The interior of the Synagogue of El Transito, much of which has survived.

In 1391, after the death of King John, anti-Jewish sentiment reached a boiling point. In Seville, more than 4,000 Jews were massacred in a single day (June 6), and two of its three synagogues were converted to churches. By June 20, the riots had spread to Córdoba, with 2,000 Jews massacred and their corpses piled in the streets. The following two months saw repeats all over Spain. By 1410, to escape persecution and death, more than 200,000 Jews had converted to Catholicism, and only 100,000 openly practicing Jews were found in Spain.

In 1412, edicts were drawn forbidding Jews from practicing medicine and chemistry, or dealing in wine, bread, or meat. They were forbidden from visiting Catholics or giving them presents. Laws like this, along with substantial taxes and fines, were designed to force Jews to convert or be impoverished. In 1415, Jews were forbidden from studying the Talmud and other Jewish texts, and were forced to listen to Catholic sermons.

With the marriage of Ferdinand and Isabella, and the fall of Grenada in 1491, Spain was finally fully united and Catholic. On March 31, 1492, all Jews in Spain were ordered either to convert or leave the country, and so ended the days of the Spanish Jews. While some converts continued to practice Judaism covertly, the rise of the Inquisition made that prospect significantly harder.

Today, there is a small Jewish population in Spain, mostly in Madrid and Barcelona, made up of less than 50,000 people, many of whom fled to Spain to escape Nazi Germany.
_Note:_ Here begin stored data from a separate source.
Lemma scalar_spells j :
  json_ok j -> match j with JStr _ | JArr _ | JObj _ => False | _ => True end ->
  spells j (cps (json_dumps j)).
Proof.
  intros Hj Hs.
  assert (Hw : Forall (fun c => ws c = true) [32]) by by constructor.
  split.
  - by apply (text_head [Byte.x2c; Byte.x20] [Byte.x3a; Byte.x20]).
  - by apply (dumps_reads_back [Byte.x2c; Byte.x20] [Byte.x3a; Byte.x20] [32] [32]).
Qed.

Lemma str_spells s : utf8_valid (bytes_of s) = true -> spells (JStr s) (raw_str s).
Proof.
  intros Hv. split.
  - destruct (parse_raw_str s [] Hv) as (q & -> & _). by exists 34, q.
  - intros n rest Hn _. destruct n as [|n]; [lia|].
    destruct (parse_raw_str s rest Hv) as (q & -> & cs & Hp & Hcs).
    cbn [app parse_value Z.eqb Pos.eqb]. by rewrite Hp, Hcs.
Qed.

Lemma arr_spells level l :
  Forall (fun x => spells x (indent_text (S level) x)) l -> spells (JArr l) (indent_text level (JArr l)).
Proof.
  intros Hl. destruct Hl as [|x l Hx Hl].
  { split; [by exists 91, [93]|]. intros [|n] rest Hn _; [lia|]. done. }
  split; [by do 2 eexists|]. intros [|n] rest Hn _; [lia|].
  set (css := map (indent_text (S level)) l).
  assert (Hcss : Forall2 spells l css) by (apply Forall2_fmap_r, Forall_Forall2_diag, Hl).
  cbn [indent_text map] in Hn |- *. fold css in Hn |- *.
  cbn [length] in Hn. rewrite !length_app in Hn. cbn [length] in Hn.
  cbn [app parse_value Z.eqb Pos.eqb]. rewrite <- !app_assoc, skip_ws_app by apply nl_indent_ws.
  pose proof Hx as [(c & r & Hc & Hws & H93 & _) _]. cbn [app].
  destruct (join_head (44 :: nl_indent (S level)) (indent_text (S level) x) css (nl_indent level ++ 93 :: rest) c r Hc)
    as [r' Hr'].
  rewrite Hr', skip_ws_cons by done. destruct (Z.eqb_spec c 93); [done|]. rewrite <- Hr'.
  rewrite (parse_items_join (nl_indent (S level)) (nl_indent level) (nl_indent_ws _) (nl_indent_ws _) l css Hcss x);
    [done|done|lia].
Qed.

Lemma obj_spells level o :
  NoDup (dkeys o) ->
  Forall (fun kv => utf8_valid (bytes_of kv.1) = true /\ spells kv.2 (indent_text (S level) kv.2)) o ->
  spells (JObj o) (indent_text level (JObj o)).
Proof.
  intros Hnd Ho. destruct Ho as [|kv o Hkv Ho].
  { split; [by exists 123, [125]|]. intros [|n] rest Hn _; [lia|]. done. }
  split; [by do 2 eexists|]. intros [|n] rest Hn _; [lia|].
  set (mem := fun kv : string * json => raw_str kv.1 ++ 58 :: 32 :: indent_text (S level) kv.2).
  assert (Hmem : forall x, utf8_valid (bytes_of x.1) = true /\ spells x.2 (indent_text (S level) x.2) ->
                 spells_member x (mem x)).
  { intros x [? ?]. split; [done|]. by eexists. }
  assert (Hcss : Forall2 spells_member o (map mem o)).
  { apply Forall2_fmap_r, Forall_Forall2_diag. eapply Forall_impl; [exact Ho|]. exact Hmem. }
  cbn [indent_text map] in Hn |- *. fold mem in Hn |- *. change (raw_str kv.1 ++ _) with (mem kv) in Hn |- *.
  cbn [length] in Hn. rewrite !length_app in Hn. cbn [length] in Hn.
  cbn [app parse_value Z.eqb Pos.eqb]. rewrite <- !app_assoc, skip_ws_app by apply nl_indent_ws. cbn [app].
  destruct (spells_member_head _ _ (Hmem kv Hkv)) as [r Hr].
  destruct (join_head (44 :: nl_indent (S level)) (mem kv) (map mem o) (nl_indent level ++ 125 :: rest) 34 r Hr)
    as [r' Hr'].
  rewrite Hr', skip_ws_cons by done. cbn [Z.eqb Pos.eqb]. rewrite <- Hr'.
  rewrite (parse_members_join (nl_indent (S level)) (nl_indent level) (nl_indent_ws _) (nl_indent_ws _) o _ Hcss kv);
    [done|by apply Hmem|done|lia].
Qed.

Lemma indent_spells j : json_ok j -> forall level, spells j (indent_text level j).
Proof.
  induction j as [|b|z|s|s|l IH|o IH] using json_nested_ind; intros Hj level;
    try by apply scalar_spells.
  - by apply str_spells.
  - apply fold_right_Forall in Hj. apply arr_spells.
    eapply Forall_impl; [apply Forall_and; split; [exact IH|exact Hj]|]. intros x []. auto.
  - destruct Hj as [Hnd Hj]. apply fold_right_Forall in Hj. apply obj_spells; [done|].
    eapply Forall_impl; [apply Forall_and; split; [exact IH|exact Hj]|]. intros x [? []]. auto.
Qed.

Lemma loads_indent j : json_ok j -> loads (indent_text 0 j) = Ok j.
Proof.
  intros Hj. destruct (indent_spells j Hj 0) as [(c & r & Hc & Hws & _) Hp]. unfold loads.
  rewrite Hc, skip_ws_cons, <- Hc by done. rewrite <- (app_nil_r (indent_text 0 j)) at 2.
  by rewrite Hp by (done || lia).
Qed.
End roundtrip.

(** ** The file's bytes *)

Lemma esc_raw_scalar c : scalar c = true -> Forall (fun c => scalar c = true) (esc_raw c).
Proof.
  intros Hs. unfold esc_raw. repeat (case_match; [by repeat constructor|]). case_match; [|by constructor].
  unfold cps. apply Forall_map. eapply Forall_impl; [apply u_escape_printable|].
  intros b Hb. unfold printable in Hb. apply scalar_spec. lia.
Qed.

Ltac decide_bounds :=
  repeat match goal with
  | |- context [?a <=? ?b] => destruct (Z.leb_spec a b); try lia; cbn [andb]
  | |- context [?a <? ?b] => destruct (Z.ltb_spec a b); try lia; cbn [andb]
  | |- context [?a =? ?b] => destruct (Z.eqb_spec a b); try lia; cbn [andb]
  end.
The Alhambra Decree which had expelled Jews in 1492 was formally rescinded in 1968.

As I walked through the Synagogue of El Transito, I felt both sad and hopeful. I was sad at this history, and the persecution my people suffered throughout centuries of life in Spain. However, seeing tourists viewing our history, and seeing the Menorah proudly displayed in a strongly Catholic country, I was hopeful for the future. Perhaps one day there will be another Golden Age for the Jews of Spain.